What Feynman meant by this “The best idea wins.” phrase is that you have to be able to have good, hard conversations with people about important topics, and at the end of the day you have to put your ego aside, and the team should go forward with the best idea, no matter where it came from.
Hold your ground
Another example of this attitude is when I bought a car a few years ago. I’ve always owned red cars, and in this case I wanted a red Toyota RAV4. So I went to a Toyota dealer, met a salesperson, and said, “I want to trade in my current car, and I want $6,500 for it, and I want to buy a red RAV4 with these specs, and I’m willing to pay $19,000 for it.”
“We don’t have a red RAV4 in stock, but I have a silver one or black one I can show you, and ...” he started to say.
“No thank you, I want a red RAV4,” I said.
“But we don’t have any of those in stock, it will cost more ...”
“No it won’t,” I said, apparently using a Jedi mind trick, “I’m willing to pay $19,000 for these specs for a red RAV4.”
The whole sale took less than two hours. I was polite but persistent throughout the discussion, and got what I wanted. My red RAV4 was delivered to the dealership two days later.
As we signed the paperwork, the salesperson told me he was stunned at my persistence, and wouldn’t normally order a different car for someone just because they wanted a red one, he’d find a way to sell them one off the lot. I told him it never occurred to me that he wouldn’t do that; I came to buy a red car, and I’d have it no other way.
When people are too nice
One other place where I’ve found that having the same attitude of persistence, determination, and doing the right thing is when the people you’re working with are moving too slow.
I had this happen one time when I was working on a project with a large religious organization. It turns out that the people there were so nice that none of them wanted to contradict each other, or state anything with any certainty. They were too nice, and didn’t want to hurt each other’s feelings, and as a result, nothing ever got done.
It would have been nice to know about this problem going into our project – we would have raised our estimate for the project! But as my team started to see this behavior, we realized that if it didn’t change, we would soon be over budget. So we essentially took the same tact that I’ve mentioned in this chapter and others. We told our project sponsor (the person who hired us) about this problem, and working with him, we quit asking what everyone thought, made decisions for them, and gave them our best advice, as though they were our brothers, sisters, or best friends.
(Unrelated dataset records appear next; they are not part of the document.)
(** A failed mutation leaves memory untouched: whenever Commit, RenewLease or SetMaintenance returns
    an error, the store in memory is the one before the call. *)
Theorem failed_mutation_keeps_memory n r e fault t i g x now b why msg :
  ((Commit n r e fault).2 = Err msg -> mem (Commit n r e fault).1 = mem n) /\
  ((RenewLease n t i g x now fault).2 = Err msg -> mem (RenewLease n t i g x now fault).1 = mem n) /\
  ((SetMaintenance n b why now fault).2 = Err msg ->
     mem (SetMaintenance n b why now fault).1 = mem n).
Proof.
  assert (Hi : forall s', (install n s' fault).2 = Err msg -> mem (install n s' fault).1 = mem n).
  { intros s' Hs. destruct (install n s' fault) as [n' res] eqn:Hi.
    destruct (install_spec _ _ _ _ _ Hi) as [(-> & _) | (_ & ? & _)]; [done | by simpl]. }
  repeat split; unfold Commit, RenewLease, SetMaintenance; intros H; case_in H; auto.
Qed.

(** ** Tenant isolation *)

Lemma fenceKey_inj t i t' i' :
  contains_byte t 0 = false -> contains_byte t' 0 = false ->
  fenceKey t i = fenceKey t' i' -> t = t' /\ i = i'.
Proof.
  intros Ht%contains_byte_false Ht'%contains_byte_false H.
  apply (f_equal bytes_of) in H. unfold fenceKey in H. rewrite !bytes_of_app in H.
  apply (split_at_nul (bytes_of t) (bytes_of t')) in H as [H1 H2]; [split; by apply bytes_of_inj | done | done].
Qed.

(** tenant isolation. Committing a record for one tenant and instance changes no other record of the
    store, even when identifiers contain one another: a NUL-free tenant and an instance name one
    key. *)
Theorem commit_isolated n r e fault tenant inst :
  contains_byte tenant 0 = false -> (tenant, inst) <> (TenantID r, InstanceID r) ->
  Record_ (mem (Commit n r e fault).1) tenant inst = Record_ (mem n) tenant inst.
Proof.
  intros Ht Hne. unfold Commit.
  destruct (negb (valid_coordinates r e)) eqn:Hv; [done|].
  destruct (negb (valid_lease r)); [done|]. destruct (e <? _); [done|].
  destruct (Generation r <? _); [done|]. destruct (_ && _ && _); [done|].
  match goal with |- context [install n ?s fault] => destruct (install n s fault) as [n' res] eqn:Hi end.
  destruct (install_spec _ _ _ _ _ Hi) as [(_ & Hm & _) | (_ & Hm & _)]; simpl; rewrite Hm; [|done].
  unfold Record_. simpl. apply lookup_insert_ne. intros Hk.
  apply fenceKey_inj in Hk as [? ?]; [congruence | | done].
  unfold valid_coordinates, bounded in Hv. breflect. done.
Qed.

Lemma commit_isolated_witness :
  let n := mkNode sample_store (Some (sample_snapshot sample_store)) in
  Record_ (mem (Commit n (sample_record "tenant" "agent2" 1) 3 None).1) "tenant" "agent"
  = Some (sample_record "tenant" "agent" 7).
Proof.
  cbv zeta. rewrite commit_isolated; [vm_compute; reflexivity | reflexivity | by vm_compute].
Defined.

(** ** Workload leases *)

(** Lease renewal. A renewal that succeeds names a present record at exactly its generation, ends after
    [now] and at most seven minutes later, never before the lease already held, and changes nothing of
    the record but its lease. *)
Theorem renew_extends_lease n t i g x now fault n' :
  RenewLease n t i g x now fault = (n', Ok tt) ->
  exists r expires, Record_ (mem n) t i = Some r /\ Present r = true /\ Generation r = g /\
    lease_time x = Some expires /\ now < expires <= now + 7 * minute /\
    (LeaseExpiresAt r = ""%string \/
     exists cur, canonical_time (LeaseExpiresAt r) = Some cur /\ cur <= expires) /\
    Record_ (mem n') t i = Some (with_lease r x).
Proof.
  unfold RenewLease. intros H. destruct (negb _); [done|].
  destruct (lease_time x) as [expires|] eqn:Hx; [|done].
  destruct (negb (now <? expires) || (now + (MaxWorkloadLeaseDuration + CommandClockSkew) <? expires)) eqn:Hw;
    [done|].
  apply orb_false_iff in Hw as [Hw1%negb_false_iff%Z.ltb_lt Hw2%Z.ltb_ge].
  destruct (byInstance (mem n) !! _) as [r|] eqn:Hl; [|done].
  destruct (negb _) eqn:Hpg; [done|]. breflect.
  exists r, expires. unfold Record_. rewrite Hl.
  do 4 (split; [done|]). split; [unfold MaxWorkloadLeaseDuration, CommandClockSkew, minute, second in *; lia|].
  assert (Hinst : forall k, (install n (set_record (mem n) (fenceKey t i) (with_lease r x)) fault) = (n', Ok tt) ->
            k = fenceKey t i -> byInstance (mem n') !! k = Some (with_lease r x)).
  { intros k Hi ->. destruct (install_spec _ _ _ _ _ Hi) as [(_ & -> & _) | ([? ?] & _)]; [|done].
    simpl. by rewrite lookup_insert_eq. }
  destruct (bool_decide (LeaseExpiresAt r = ""%string)) eqn:He; breflect; [by eauto|].
  destruct (canonical_time (LeaseExpiresAt r)) as [cur|] eqn:Hc; [|done].
  destruct (expires <? cur) eqn:E1; [done|]. breflect.
  split; [by eauto|]. destruct (expires =? cur) eqn:E2; breflect; [|by eauto].
  simplify_eq. rewrite Hl. f_equal.
  assert (x = LeaseExpiresAt r) as ->; [|by destruct r].
  unfold lease_time in Hx. destruct (canonical_time x) as [tx|] eqn:Hcx; [|done].
  apply canonical_time_sound in Hcx, Hc. case_in Hx. congruence.
Qed.

Definition sample_leased : FenceStore :=
  set_record sample_store (fenceKey "tenant" "agent")
    (with_lease (sample_record "tenant" "agent" 7) "2024-07-05T18:05:07.123Z").

Lemma renew_extends_lease_witness :
  let n := mkNode sample_leased (Some (sample_snapshot sample_leased)) in
  let n' := (RenewLease n "tenant" "agent" 7 "2024-07-05T18:06:00Z" 63855799507000000000 None).1 in
  exists r expires, Record_ (mem n) "tenant" "agent" = Some r /\ lease_time "2024-07-05T18:06:00Z" = Some expires /\
    Record_ (mem n') "tenant" "agent" = Some (with_lease r "2024-07-05T18:06:00Z").
Proof.
  cbv zeta. destruct (renew_extends_lease (mkNode sample_leased (Some (sample_snapshot sample_leased)))
    "tenant" "agent" 7 "2024-07-05T18:06:00Z" 63855799507000000000 None
    (RenewLease (mkNode sample_leased (Some (sample_snapshot sample_leased))) "tenant" "agent" 7
       "2024-07-05T18:06:00Z" 63855799507000000000 None).1) as (r & ex & H1 & _ & _ & H2 & _ & _ & H3).
  - vm_compute. reflexivity.
  - eauto.
Defined.

(** an expired lease can be revived. A present record whose lease ended at or before [now] accepts a
    renewal to any later instant within the bound, as long as the snapshot can be written; only
    shortening is refused. *)
Theorem renew_revives_expired_lease n t i g x now r cur expires :
  bounded t 128 = true -> bounded i 256 = true -> g <> 0 -> now <> 0 ->
  Record_ (mem n) t i = Some r -> Present r = true -> Generation r = g ->
  canonical_time (LeaseExpiresAt r) = Some cur -> cur <= now ->
  lease_time x = Some expires -> now < expires <= now + 7 * minute ->
  is_ok (encode (set_record (mem n) (fenceKey t i) (with_lease r x))) = true ->
  (RenewLease n t i g x now None).2 = Ok tt /\
  Record_ (mem (RenewLease n t i g x now None).1) t i = Some (with_lease r x).
Proof.
  intros Ht Hi Hg Hnow Hr Hp Hrg Hc Hexp Hx Hwin Henc. unfold Record_ in Hr. unfold RenewLease.
  assert (is_zero now = false) as Hz by (by apply Z.eqb_neq). rewrite Ht, Hi, Hz, (proj2 (Z.eqb_neq g 0)) by done.
  cbn [negb andb]. rewrite Hx.
  unfold MaxWorkloadLeaseDuration, CommandClockSkew.
  rewrite (proj2 (Z.ltb_lt now expires)), (proj2 (Z.ltb_ge _ expires)) by lia. cbn [negb orb].
  rewrite Hr, Hp, Hrg, Z.eqb_refl. cbn [negb andb].
  rewrite bool_decide_false by (intros E; rewrite E in Hc; done). rewrite Hc.
  rewrite (proj2 (Z.ltb_ge expires cur)), (proj2 (Z.eqb_neq expires cur)) by lia.
  unfold install, persistLocked.
  destruct (encode _) as [raw|]; [|done].
  pose proof (run_replace_no_fault persist_steps raw (disk n)) as Hok.
  destruct (run_replace persist_steps None raw (disk n)) as [res d]. simpl in Hok. subst res. simpl.
  split; [done|]. unfold Record_. simpl. by rewrite lookup_insert_eq.
Qed.

Lemma renew_revives_expired_lease_witness :
  let n := mkNode sample_leased (Some (sample_snapshot sample_leased)) in
  let now := 63855799507123000000 + hour in
  (RenewLease n "tenant" "agent" 7 "2024-07-05T19:06:00Z" now None).2 = Ok tt /\
  Record_ (mem (RenewLease n "tenant" "agent" 7 "2024-07-05T19:06:00Z" now None).1) "tenant" "agent"
  = Some (with_lease (sample_record "tenant" "agent" 7) "2024-07-05T19:06:00Z").
Proof.
  cbv zeta.
  apply (renew_revives_expired_lease (mkNode sample_leased (Some (sample_snapshot sample_leased)))
    "tenant" "agent" 7 "2024-07-05T19:06:00Z" (63855799507123000000 + hour)
    (with_lease (sample_record "tenant" "agent" 7) "2024-07-05T18:05:07.123Z")
    63855799507123000000 63855803160000000000);
    vm_compute; try reflexivity; congruence || (split; congruence).
Defined.

End FenceStore.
In this example, I had a more pleasant experience of the thought, “Excuse me, you’re in my way.” I wasn’t upset with anyone on the project, they were nice and thoughtful people, but I needed to get the project completed on time and within budget, and this was the only way we could do it.
One important note here: This technique only worked because our project sponsor knew about the problem, and also thought it was important for us to stay on time and within budget. I’ve worked on other projects where I didn’t have this same support from the project sponsor, and that’s a much more difficult situation.
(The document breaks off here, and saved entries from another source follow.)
(** ** Reading *)

Definition json_space (b : ascii) : bool :=
  existsb (Z.eqb (u8 b)) [32; 9; 13; 10].
Fixpoint skip_ws (l : bytes) : bytes :=
  match l with
  | b :: t => if json_space b then skip_ws t else l
  | [] => []
  end.

Definition hex_value (b : ascii) : option Z :=
  let z := u8 b in
  if (48 <=? z) && (z <=? 57) then Some (z - 48)
  else if (97 <=? z) && (z <=? 102) then Some (z - 87)
  else if (65 <=? z) && (z <=? 70) then Some (z - 55)
  else None.

Definition get_u4 (l : bytes) : option (Z * bytes) :=
  match l with
  | a :: b :: c :: d :: t =>
      match hex_value a, hex_value b, hex_value c, hex_value d with
      | Some x, Some y, Some z, Some w => Some (((x * 16 + y) * 16 + z) * 16 + w, t)
      | _, _, _, _ => None
      end
  | _ => None
  end.

(** The second half of a surrogate pair, [\uXXXX]. *)
Definition get_low_surrogate (high : Z) (l : bytes) : option (Z * bytes) :=
  match l with
  | a :: b :: t =>
      if (u8 a =? 92) && (u8 b =? 117) then
        match get_u4 t with
        | Some (low, t) =>
            if (55296 <=? high) && (high <? 56320) && (56320 <=? low) && (low <? 57344)
            then Some ((high - 55296) * 1024 + (low - 56320) + 65536, t) else None
        | None => None
        end
      else None
  | _ => None
  end.

Definition simple_escape (e : ascii) : option Z :=
  let z := u8 e in
  if (z =? 34) || (z =? 92) || (z =? 47) then Some z
  else if z =? 98 then Some 8
  else if z =? 102 then Some 12
  else if z =? 110 then Some 10
  else if z =? 114 then Some 13
  else if z =? 116 then Some 9
  else None.

Definition prepend {A} (p : bytes) (o : option (bytes * A)) : option (bytes * A) :=
  match o with Some (s, t) => Some (p ++ s, t) | None => None end.

(** The text after an opening quote: its unquoted content and what follows the closing quote. *)
Fixpoint scan_string (fuel : nat) (l : bytes) : option (bytes * bytes) :=
  match fuel with
  | O => None
  | S f =>
      match l with
      | [] => None
      | c :: t =>
          if u8 c =? 34 then Some ([], t)
          else if u8 c =? 92 then
            match t with
            | [] => None
            | e :: t' =>
                match simple_escape e with
                | Some z => prepend [byte_of_Z z] (scan_string f t')
                | None =>
                    if u8 e =? 117 then
                      match get_u4 t' with
                      | None => None
                      | Some (rr, t2) =>
                          if (55296 <=? rr) && (rr <? 57344) then
                            match get_low_surrogate rr t2 with
                            | Some (r, t3) => prepend (encode_rune r) (scan_string f t3)
                            | None => prepend (encode_rune 65533) (scan_string f t2)
                            end
                          else prepend (encode_rune rr) (scan_string f t2)
                      end
                    else None
                end
            end
          else if u8 c <? 32 then None
          else let '(r, w) := decode_rune l in prepend (encode_rune r) (scan_string f (drop w l))
      end
  end.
Again, my reasons for these stories are simple; I’m trying to share stories about my attitude. In this case of the red RAV4, if you know what you want, go out and get it, and don’t let anyone change your mind.
In the story of working with the polite religious organization or the earlier port cover story, if someone is in your way, politely say or think, “Excuse me, I’m going somewhere, and you’re in my way.” (Or, as my sister likes to say, “Bite me.”)
In all of these stories, I tried to act like a guided missile, or a football player trying as hard as possible to get the ball in the end zone. I was determined to get that goal, and go through any obstacles that were in my way. Looking at these situations now, I can see that my important attributes were being persistent and determined, while also trying to do the right thing.